Under the terms of the agreement, the $7.5 million will be divided among the few thousand employees who were unable to obtain coverage for their spouses from January 1, 2011, through December 31, 2013.
According to the settlement motion, nearly 1,000 class members have already been identified, and there could be hundreds more. Approximately 1,200 workers had enrolled their same-sex spouses in health insurance and around 1,100 of them would be covered by the class period.
The claim terms are such that class members can file a long-form claim to be reimbursed for out-of-pocket health care expenses of more than $60,000, at a rate of 2.5 times the qualifying costs, or at a rate at 100 percent of the cost for amounts of less than $60,000. Class members can also file a short-form claim without documentation for a pro rata payment of up to $5,000 per year or $15,000 for the three-year class period. For her role as class representative, Cote will receive a $25,000 service payment.
The case is Cote v. Wal-Mart Stores Inc., case number 1:15-cv-12945, in the U.S. District Court for the District of Massachusetts.
FloodSafe Auto-Shutoff Settlement…to the tune of $14 million. This settlement received final approval this week, ending two defective products class action lawsuits brought against Watts Regulator Co., and its insurer.

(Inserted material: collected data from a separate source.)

Lemma wake_one_links rounds p s a s' :
  clamps_in_range s -> wake_one rounds p s = Ok a s' ->
  clamps_in_range s' /\ forall q, q <> p -> links s' !! q = links s !! q.
Proof using KL EL.
  intros Hc. unfold wake_one. destruct (k_tasks s !! p) as [t|] eqn:Ht.
  - rewrite (bind_ok _ _ _ _ _ (set_task_run p (fun t => t <| wake_q_next := None |>) s t Ht)).
    set (s1 := s <| k_tasks := _ |>). intros E1.
    assert (clamps_in_range s1) as Hc1 by (eapply clamps_put_task; [exact Ht|by intros []|exact Hc]).
    assert (keeps (_ ← wake_up_process rounds p; set_task p (fun t => t <| usage := usage t - 1 |>))) as Hk.
    { apply keeps_bind; [apply keeps_try_to_wake_up|]. intros _. keeps_go. }
    destruct (Hk s1 a s' I Hc1 E1) as [El Hc']. split; [done|]. intros q Hq. rewrite (view_links _ _ El). subst s1.
    by rewrite links_put, lookup_insert_ne.
  - unfold mbind at 1, M_bind at 1. unfold set_task at 1, mbind at 1, M_bind at 1, task_of at 1. by rewrite Ht.
Qed.

Lemma wake_up_q_loop_ok rounds l : forall fuel node s,
  chain WAKE_Q_TAIL (links s) node l -> NoDup l -> WAKE_Q_TAIL ∉ l -> clamps_in_range s -> (length l <= fuel)%nat ->
  wake_up_q_loop WAKE_Q_TAIL fuel (wake_up_process rounds) node s = wake_each rounds l s.
Proof using KL EL.
  induction l as [|p l IH]; intros fuel node s Hch Hnd Htl Hc Hf.
  { cbn in Hch. subst node. destruct fuel; cbn [wake_up_q_loop]; by rewrite bool_decide_eq_true_2. }
  destruct fuel as [|fuel]; [cbn in Hf; lia|]. destruct Hch as [-> (next & Hl & Hch)].
  apply NoDup_cons in Hnd as [Hp Hnd]. apply not_elem_of_cons in Htl as [Hpt Htl].
  destruct (links_task _ _ _ Hl) as (t & Ht & Hn). cbn [wake_up_q_loop].
  rewrite bool_decide_eq_false_2 by done. rewrite (bind_ok _ _ _ _ _ (task_of_run p s t Ht)), Hn.
  change (wake_each rounds (p :: l)) with (wake_one rounds p;; wake_each rounds l).
  transitivity ((wake_one rounds p;; wake_up_q_loop WAKE_Q_TAIL fuel (wake_up_process rounds) next) s).
  { unfold wake_one. rewrite bind_bind.
    rewrite (bind_ok _ _ _ _ _ (set_task_run p (fun t => t <| wake_q_next := None |>) s t Ht)), bind_bind. reflexivity. }
  apply bind_ext. intros [] s1 Ew. destruct (wake_one_links _ _ _ _ _ Hc Ew) as [Hc1 Hlk].
  apply IH; [|done|done|done|cbn in Hf; lia]. eapply chain_ext; [|exact Hch]. intros q Hq. apply Hlk. by intros ->.
Qed.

The two lawsuits represent two classes of homeowners who claimed that Watt’s defective water shut off devices and water heater supply lines caused massive plumbing damage to people’s homes.
The two lawsuits were filed separately, by Curtis Klug and Durwin Sharp who both claimed a defective line of water supply and heater connectors caused extensive property damage. Specifically, Klug’s complaint stated that Watts’ FloodSafe Auto-Shutoff Connectors, which are used to supply water to faucets, toilets, washing machines, dishwashers, icemakers and other common household appliances, have defective shut-off devices, allegedly let water leak, resulting in property damage. Similarly, Sharp’s suit claimed Watts manufactured and marketed certain water heater supply lines that malfunctioned, when the inner-tubing in certain water heater connectors failed, causing leaks and eventually major property damage.
According to the settlement terms Watts will pay $14 million into a common settlement fund, $10 million for Sharp’s action and $4 million for Klug’s settlement class. Sharp and Klug will each receive $5,000 as class representatives.
The settlement class in Klug’s case includes everyone in the United States who owns, leases or resides in a built structure with a FloodSafe connector since November 2008.
Sharp’s settlement class covers all people, also after 2008, who own, lease or live in a house or building containing a water heater connector.
The cases are Klug v. Watts Regulator Company, case number 8:15-cv-00061 and Sharp v. Watts Regulator Company, case number 8:16CV200 in United States District Court for the District of Nebraska.
So that’s it for this week. See you at the Bar!!